- RAW DATA:

★ ★ ★ ★ ★

Definition mutex_try_lock (current_task_id : Z) (mutex : option (place W mutex)) (w : W) : Z * W :=
  match mutex with
  | None => (0, w)
  | Some m =>
      let o := view m w in
      if owner_task o =? current_task_id
      then (1, upd m (mk_mutex (m_spinlock o) (owner_task o) (to_int (lock_count o + 1))) w)
      else
        let '(got, w1) := spinlock_try_acquire (Some (at_field m mutex_lock_word)) w in
        if negb (truth got) then (0, w1)
        else
          let '(result, w2) :=
            if owner_task (view m w1) =? -1
            then (1, upd m (mk_mutex (m_spinlock (view m w1)) current_task_id 1) w1)
            else (0, w1) in
          (result, spinlock_release (Some (at_field m mutex_lock_word)) w2)
  end.

Definition mutex_unlock (fuel : nat) (current_task_id : Z) (mutex : option (place W mutex))
    (k : nat) (w : W) : outcome (nat * W) :=
  match mutex with
  | None => Ret (k, w)
  | Some m =>
      if negb (owner_task (view m w) =? current_task_id) then Ret (k, w)
      else
        match spinlock_acquire fuel (Some (at_field m mutex_lock_word)) k w with
        | Ret (k1, w1) =>
            let o := view m w1 in
            let n := to_int (lock_count o - 1) in
            let w2 := upd m (mk_mutex (m_spinlock o)
                               (if n =? 0 then -1 else owner_task o) n) w1 in
            Ret (k1, spinlock_release (Some (at_field m mutex_lock_word)) w2)
        | Spin => Spin
        | Fault => Fault
        end
  end.

(** ** Semaphore *)

Definition semaphore_init (sem : option (place W semaphore)) (initial_count maxc : Z) (w : W) : W :=
  match sem with
  | Some s =>
      let w := spinlock_init (Some (at_field s sem_lock_word)) w in
      upd s (mk_semaphore (s_spinlock (view s w)) initial_count maxc) w
  | None => w
  end.

Definition sem_add (s : place W semaphore) (d : Z) (w : W) : W :=
  let o := view s w in
  upd s (mk_semaphore (s_spinlock o) (s_count o + d) (max_count o)) w.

★ ★ ★ ★ ★

Count every line of the data in which the word "match" appears, and report only the total.

4